— ACTIVITY —
All lines holding the string "DocumentDoesNotExistError" should be copied from the data below.
**** MATERIAL SHOWN ****
(** *** The download view *)

(** X19: the view answers [Http404] for a document without an object in
    the repository and for one whose object has no content stream; a
    response it gives never has an empty body, and carries the content
    stream of the document and its [cmis:name] in the disposition. *)
Theorem download_never_empty (document : EnkelvoudigInformatieObject) (r : R) :
  (repo_query (document_query (identificatie document)) r = [] →
     DownloadFileView_get document r = Http404) ∧
  (∀ doc filename,
     _get_cmis_doc document None r = Ok doc →
     obj_properties doc r !! "cmis:name" = Some filename →
     obj_properties doc r !! "cmis:contentStreamId" = Some PNone →
     DownloadFileView_get document r = Http404) ∧
  (∀ content content_type disposition,
     DownloadFileView_get document r = HttpResponse content content_type disposition →
     content ≠ "" ∧ content_type = "application/force-download" ∧
     ∃ doc filename,
       _get_cmis_doc document None r = Ok doc ∧
       obj_properties doc r !! "cmis:name" = Some filename ∧
       content = doc_getContentStream doc r ∧
       disposition = "attachment; filename=" +:+ smart_str filename +:+ ".bin").
Proof.
  unfold DownloadFileView_get. split; [|split].
  - intros Hq. unfold geef_inhoud. by rewrite (_get_cmis_doc_missing _ _ _ Hq).
  - intros doc filename Hdoc Hname Hid. unfold geef_inhoud, pyindex.
    by rewrite Hdoc, Hname, Hid.
  - intros content content_type disposition.
    unfold geef_inhoud, pyindex.
    destruct (_get_cmis_doc document None r) as [doc|e] eqn:Hdoc.
    + destruct (obj_properties doc r !! "cmis:name") as [filename|] eqn:Hname; [|done].
      destruct (obj_properties doc r !! "cmis:contentStreamId") as [v|]; [|done].
      destruct (bool_decide (v = PNone)); [done|].
      destruct (bool_decide (doc_getContentStream doc r ≠ "")) eqn:E; [|done].
      apply bool_decide_eq_true in E. intros [= <- <- <-].
      split; [done|]. split; [done|]. by exists doc, filename.
    + by destruct e.
Qed.

End DocumentExtras.

(** ** The further properties on the scenario *)

Lemma sync_token_missing_witness :
  sync true (World Scenario.store_without_token Scenario.local)
  = (Raise ImproperlyConfigured,
     World (repo_reload Scenario.store_without_token) Scenario.local).
Proof.
  apply (sync_token_missing true (World Scenario.store_without_token Scenario.local)).
  vm_compute. reflexivity.
Defined.

Lemma repeated_entry_skipped_witness :
  let s := LoopState zero_counters ∅ Scenario.local in
  foldl (process_entry false Scenario.store) s
    (Scenario.window ++ Scenario.entry "9" "created" "doc-a;2.0" :: [])
  = foldl (process_entry false Scenario.store) s (Scenario.window ++ []).
Proof.
  apply (repeated_entry_skipped false Scenario.store _ Scenario.window []
           (Scenario.entry "9" "created" "doc-a;2.0")
           (Scenario.entry "1" "created" "doc-a;1.0")).
  - apply list_elem_of_here.
  - vm_compute. reflexivity.
Defined.

Lemma process_entry_object_error_witness :
  let s := LoopState zero_counters ∅ Scenario.local in
  let change_entry := Scenario.entry "8" "created" "doc-x;1.0" in
  ls_counters (process_entry false Scenario.store s change_entry)
    = incr_failed zero_counters ∧
  ls_db (process_entry false Scenario.store s change_entry) = Scenario.local.
Proof.
  apply (process_entry_object_error false Scenario.store
           (LoopState zero_counters ∅ Scenario.local)
           (Scenario.entry "8" "created" "doc-x;1.0") ObjectNotFoundException).
  - left. reflexivity.
  - apply not_elem_of_empty.
  - vm_compute. reflexivity.
Defined.

Lemma process_entry_deleted_witness :
  let s := LoopState zero_counters ∅ Scenario.local in
  let s' := process_entry false Scenario.store s (Scenario.entry "4" "deleted" "doc-d;1.0") in
  ls_counters s' = incr_deleted zero_counters ∧
  changelogs (ls_db s') = [] ∧
  documenten (ls_db s')
    = filter (λ x, _object_id x ≠ "doc-d") (documenten Scenario.local).
Proof.
  destruct (process_entry_deleted Scenario.store
              (LoopState zero_counters ∅ Scenario.local)
              (Scenario.entry "4" "deleted" "doc-d;1.0")) as [_ Hfound].
  - reflexivity.
  - apply not_elem_of_empty.
  - apply Hfound. vm_compute. discriminate.
Defined.

Lemma process_entry_created_witness :
  let s := LoopState zero_counters ∅ Scenario.local in
  let s' := process_entry false Scenario.store s (Scenario.entry "1" "created" "doc-a;1.0") in
  ls_db s' = Scenario.local ∧ ls_counters s' = incr_created zero_counters.
Proof.
  unshelve epose proof
    (process_entry_created false Scenario.store
       (LoopState zero_counters ∅ Scenario.local)
       (Scenario.entry "1" "created" "doc-a;1.0") "doc-a" _ _ _ _) as Hcreated.
  - reflexivity.
  - apply not_elem_of_empty.
  - vm_compute. reflexivity.
  - vm_compute. reflexivity.
  - exact Hcreated.
Defined.

Lemma process_entry_updated_witness :
  let s := LoopState zero_counters ∅ Scenario.local in
  let s' := process_entry false Scenario.store s (Scenario.entry "2" "updated" "doc-b;1.1") in
  ls_counters s' = incr_updated zero_counters ∧
  ls_db s' = EIO_save (Scenario.applied_B) Scenario.local.
Proof.
  unshelve epose proof
    (process_entry_updated false Scenario.store
       (LoopState zero_counters ∅ Scenario.local)
       (Scenario.entry "2" "updated" "doc-b;1.1") "doc-b" _ _ _ _) as Hupdated.
  - reflexivity.
  - apply not_elem_of_empty.
  - vm_compute. reflexivity.
  - vm_compute. reflexivity.
  - exact Hupdated.
Defined.

Lemma process_entry_other_change_type_witness :
  let s := LoopState zero_counters ∅ Scenario.local in
  let change_entry := Scenario.entry "6" "security" "doc-a;1.0" in
  ls_counters (process_entry false Scenario.store s change_entry) = zero_counters ∧
  ls_db (process_entry false Scenario.store s change_entry) = Scenario.local.
Proof.
  apply (process_entry_other_change_type Scenario.store
           (LoopState zero_counters ∅ Scenario.local)
           (Scenario.entry "6" "security" "doc-a;1.0")); discriminate.
Defined.

Lemma sync_after_empty_window_witness :
  let w1 := (sync false Scenario.up_to_date).2 in
  (sync false Scenario.up_to_date).1 = Ok (RDict []) ∧
  (sync false w1).1
    = Raise (SyncException "A synchronization process is already running.") ∧
  w_db (sync false w1).2 = w_db w1.
Proof.
  apply (sync_after_empty_window Scenario.up_to_date 7 7); vm_compute; reflexivity.
Defined.

Lemma missing_document_refused_witness :
  let r := Scenario.store in
  zet_inhoud Scenario.doc_Z "x" None None r = (Raise DocumentDoesNotExistError, r) ∧
  update_zaakdocument Scenario.doc_Z None None r = (Raise DocumentDoesNotExistError, r) ∧
  checkout Scenario.doc_Z r = (Raise DocumentDoesNotExistError, r) ∧
  cancel_checkout Scenario.doc_Z None r = (Raise DocumentDoesNotExistError, r) ∧
  is_locked Scenario.doc_Z r = Raise DocumentDoesNotExistError ∧
  relateer_aan_zaak Scenario.doc_Z "zaak-1" r = (Raise DocumentDoesNotExistError, r) ∧
  ontkoppel_zaakdocument Scenario.doc_Z "zaak-1" r = (Raise DocumentDoesNotExistError, r) ∧
  verwijder_document Scenario.doc_Z r = (Raise DocumentDoesNotExistError, r).
Proof.
  apply (missing_document_refused Scenario.doc_Z Scenario.store "x" "zaak-1" None None None).
  vm_compute. reflexivity.
Defined.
****
— ANSWER TO THIS EXERCISE —
  zet_inhoud Scenario.doc_Z "x" None None r = (Raise DocumentDoesNotExistError, r) ∧
  update_zaakdocument Scenario.doc_Z None None r = (Raise DocumentDoesNotExistError, r) ∧
  checkout Scenario.doc_Z r = (Raise DocumentDoesNotExistError, r) ∧
  cancel_checkout Scenario.doc_Z None r = (Raise DocumentDoesNotExistError, r) ∧
  is_locked Scenario.doc_Z r = Raise DocumentDoesNotExistError ∧
  relateer_aan_zaak Scenario.doc_Z "zaak-1" r = (Raise DocumentDoesNotExistError, r) ∧
  ontkoppel_zaakdocument Scenario.doc_Z "zaak-1" r = (Raise DocumentDoesNotExistError, r) ∧
  verwijder_document Scenario.doc_Z r = (Raise DocumentDoesNotExistError, r).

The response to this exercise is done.